### WHAT IS REQUIRED
Two lines mark the range in the entries below: the one holding "data) as [raw|]." and the one holding "(1 <= length (weapons gd) <= 10)%nat /\". Set down those two and all lines between them, exactly.

--- RECORD SET Enclosed Below ---

Lemma v_Stage_in_range (raw : pyval) (s : Stage) :
  v_Stage as_int as_float raw = Valid s -> stage_in_range s.
Proof.
  unfold v_Stage, v_model. destruct raw as [| | | | | |d]; try discriminate.
  intros H. invert_model H.
  repeat match goal with
  | H : required _ "scroll_speed" _ = Valid _ |- _ =>
      apply required_valid_inv in H as (? & _ & [Hs1 Hs2]%v_float_valid_inv)
  | H : required _ "length_sec" _ = Valid _ |- _ =>
      apply required_valid_inv in H as (? & _ & [Hl1 Hl2]%v_int_valid_inv)
  | H : required _ "parallax" _ = Valid _ |- _ =>
      apply required_valid_inv in H as (? & _ & (Hp1 & Hp2 & ? & _ & HFp)%v_list_valid_length)
  | H : required _ "waves" _ = Valid _ |- _ =>
      apply required_valid_inv in H as (? & _ & (Hw1 & Hw2 & ? & _ & HFw)%v_list_valid_length)
  | H : required _ "boss" _ = Valid _ |- _ =>
      apply required_valid_inv in H as (? & _ & [Hb1 Hb2]%v_Boss_in_range)
  end.
  specialize (Hl1 _ eq_refl). specialize (Hl2 _ eq_refl).
  specialize (Hp2 _ eq_refl). specialize (Hw2 _ eq_refl).
  unfold stage_in_range. cbn [scroll_speed length_sec parallax waves boss].
  split; [exact Hs1|]. split; [exact Hs2|]. split; [lia|]. split; [lia|].
  split; [eapply Forall2_valid_Forall; [|exact HFp]; apply v_ParallaxLayer_in_range|].
  split; [lia|].
  split; [eapply Forall2_valid_Forall; [|exact HFw]; apply v_Wave_in_range|].
  split; [exact Hb1|exact Hb2].
Qed.

(** The fields of an accepted document. *)
Lemma new_GameData_valid_inv (fresh : Z) (data : list (string * pyval)) (gd : GameData) :
  new_GameData as_int as_float as_bool fresh data = Done (Valid gd) ->
  stages_field as_int as_float data = Valid (stages gd) /\
  enemies_field as_int as_float data = Valid (enemies gd) /\
  bullet_patterns_field as_int as_float as_bool data = Done (Valid (bullet_patterns gd)) /\
  required data "weapons" (v_list "List" 1 (Some 10%nat) (v_Weapon as_float))
    = Valid (weapons gd) /\
  required data "pickups" (v_list "List" 1 (Some 20%nat) v_Pickup) = Valid (pickups gd).
Proof.
  unfold new_GameData.
  destruct (bullet_patterns_field as_int as_float as_bool data) as [r_bp|]; [|discriminate].
  intros H. injection H as H.
  repeat (apply vap_valid_inv in H as (?f & ?a & H & ? & ?)). subst.
  destruct (game_id_field fresh data) as [g|]; [|discriminate].
  injection H as <-. cbn. auto.
Qed.

Lemma validate_game_data_accepts (fresh : Z) (data : list (string * pyval)) (gd : GameData)
    (o : option string) :
  validate_game_data as_int as_float as_bool fresh data = Returned true (Some gd) o ->
  new_GameData as_int as_float as_bool fresh data = Done (Valid gd).
Proof.
  unfold validate_game_data.
  destruct (new_GameData as_int as_float as_bool fresh data) as [[g|e]|]; try discriminate.
  congruence.
Qed.

Lemma stages_field_valid_inv (data : list (string * pyval)) (l : list Stage) :
  stages_field as_int as_float data = Valid l ->
  NoDup (stage_id <$> l) /\ (1 <= length l <= 10)%nat /\ Forall stage_in_range l.
Proof.
  unfold stages_field.
  intros (raw & _ & (l0 & Hl & Hv)%and_then_valid_inv)%required_valid_inv.
  unfold validate_stages in Hv.
  destruct (has_duplicates (stage_id <$> l0)) eqn:Hd; [discriminate|].
  injection Hv as <-. apply has_duplicates_false in Hd.
  apply v_list_valid_length in Hl as (H1 & H2 & items & _ & HF).
  specialize (H2 _ eq_refl). split; [exact Hd|]. split; [lia|].
  eapply Forall2_valid_Forall; [|exact HF]. apply v_Stage_in_range.
Qed.

Lemma enemies_field_valid_inv (data : list (string * pyval)) (l : list Enemy) :
  enemies_field as_int as_float data = Valid l ->
  NoDup (enemy_id <$> l) /\ (1 <= length l <= 50)%nat /\ Forall enemy_in_range l.
Proof.
  unfold enemies_field.
  intros (raw & _ & (l0 & Hl & Hv)%and_then_valid_inv)%required_valid_inv.
  unfold validate_enemies in Hv.
  destruct (has_duplicates (enemy_id <$> l0)) eqn:Hd; [discriminate|].
  injection Hv as <-. apply has_duplicates_false in Hd.
  apply v_list_valid_length in Hl as (H1 & H2 & items & _ & HF).
  specialize (H2 _ eq_refl). split; [exact Hd|]. split; [lia|].
  eapply Forall2_valid_Forall; [|exact HF]. apply v_Enemy_in_range.
Qed.

Lemma bullet_patterns_field_valid_inv (data : list (string * pyval))
    (o : option (list BulletPattern)) (l : list BulletPattern) :
  bullet_patterns_field as_int as_float as_bool data = Done (Valid o) ->
  o = Some l -> NoDup (pattern_id <$> l).
Proof.
  unfold bullet_patterns_field.
  destruct (lookup_key "bullet_patterns" data) as [raw|].
  - destruct (nullable _ raw) as [v|e]; [|discriminate].
    unfold validate_patterns. destruct v as [l0|]; [|discriminate].
    destruct (has_duplicates (pattern_id <$> l0)) eqn:Hd; [discriminate|].
    cbn [at_loc]. intros H E. injection H as <-. injection E as <-.
    apply has_duplicates_false. exact Hd.
  - intros H E. injection H as <-. discriminate.
Qed.

(** X21. in a document that [validate_game_data] accepts, the stage ids, the
    enemy ids and the bullet pattern ids are each without repetition, and
    there are 1 to 10 stages, 1 to 50 enemies, 1 to 10 weapons and 1 to 20
    pickups. *)
Theorem accepted_ids_unique_and_counted
    (fresh : Z) (data : list (string * pyval)) (gd : GameData) :
  validate_game_data as_int as_float as_bool fresh data = Returned true (Some gd) None ->
  NoDup (stage_id <$> stages gd) /\
  NoDup (enemy_id <$> enemies gd) /\
  (forall l, bullet_patterns gd = Some l -> NoDup (pattern_id <$> l)) /\
  (1 <= length (stages gd) <= 10)%nat /\
  (1 <= length (enemies gd) <= 50)%nat /\
  (1 <= length (weapons gd) <= 10)%nat /\
  (1 <= length (pickups gd) <= 20)%nat.
Proof.
  intros H%validate_game_data_accepts.
  apply new_GameData_valid_inv in H as (Hs & He & Hb & Hw & Hp).
  apply stages_field_valid_inv in Hs as (Hs1 & Hs2 & _).
  apply enemies_field_valid_inv in He as (He1 & He2 & _).
  apply required_valid_inv in Hw as (? & _ & (Hw1 & Hw2 & _)%v_list_valid_length).
  apply required_valid_inv in Hp as (? & _ & (Hp1 & Hp2 & _)%v_list_valid_length).
  specialize (Hw2 _ eq_refl). specialize (Hp2 _ eq_refl).
  split; [exact Hs1|]. split; [exact He1|].
  split; [intros l; eapply bullet_patterns_field_valid_inv; exact Hb|].
  split; [exact Hs2|]. split; [exact He2|]. split; lia.
Qed.

(** X22. in an accepted document every enemy, stage, parallax layer, wave
    and boss phase has its numbers within the bounds of the schema, every
    list within it has a length within its bounds, and the formation and
    the path of every wave are among the allowed names. *)
Theorem accepted_values_in_range
    (fresh : Z) (data : list (string * pyval)) (gd : GameData) :
  validate_game_data as_int as_float as_bool fresh data = Returned true (Some gd) None ->
  Forall enemy_in_range (enemies gd) /\ Forall stage_in_range (stages gd).
Proof.
  intros H%validate_game_data_accepts.
  apply new_GameData_valid_inv in H as (Hs & He & _).
  apply stages_field_valid_inv in Hs as (_ & _ & Hs).
  apply enemies_field_valid_inv in He as (_ & _ & He).
  split; assumption.
Qed.

End Accepted.


Lemma accepted_ids_unique_and_counted_witness :
  exists gd,
    validate_game_data json_int json_float json_bool 7 sample_with_player
    = Returned true (Some gd) None /\
    NoDup (enemy_id <$> enemies gd) /\ (1 <= length (enemies gd) <= 50)%nat.
Proof.
  eexists. split; [vm_compute; reflexivity|].
  edestruct (accepted_ids_unique_and_counted json_int json_float json_bool 7
               sample_with_player) as (_ & He & _ & _ & Hc & _).
  { vm_compute. reflexivity. }
  split; [exact He|exact Hc].
Defined.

--- End of Enclosed RECORD SET ---

### SOLUTION
  destruct (lookup_key "bullet_patterns" data) as [raw|].
  - destruct (nullable _ raw) as [v|e]; [|discriminate].
    unfold validate_patterns. destruct v as [l0|]; [|discriminate].
    destruct (has_duplicates (pattern_id <$> l0)) eqn:Hd; [discriminate|].
    cbn [at_loc]. intros H E. injection H as <-. injection E as <-.
    apply has_duplicates_false. exact Hd.
  - intros H E. injection H as <-. discriminate.
Qed.

(** X21. in a document that [validate_game_data] accepts, the stage ids, the
    enemy ids and the bullet pattern ids are each without repetition, and
    there are 1 to 10 stages, 1 to 50 enemies, 1 to 10 weapons and 1 to 20
    pickups. *)
Theorem accepted_ids_unique_and_counted
    (fresh : Z) (data : list (string * pyval)) (gd : GameData) :
  validate_game_data as_int as_float as_bool fresh data = Returned true (Some gd) None ->
  NoDup (stage_id <$> stages gd) /\
  NoDup (enemy_id <$> enemies gd) /\
  (forall l, bullet_patterns gd = Some l -> NoDup (pattern_id <$> l)) /\
  (1 <= length (stages gd) <= 10)%nat /\
  (1 <= length (enemies gd) <= 50)%nat /\
  (1 <= length (weapons gd) <= 10)%nat /\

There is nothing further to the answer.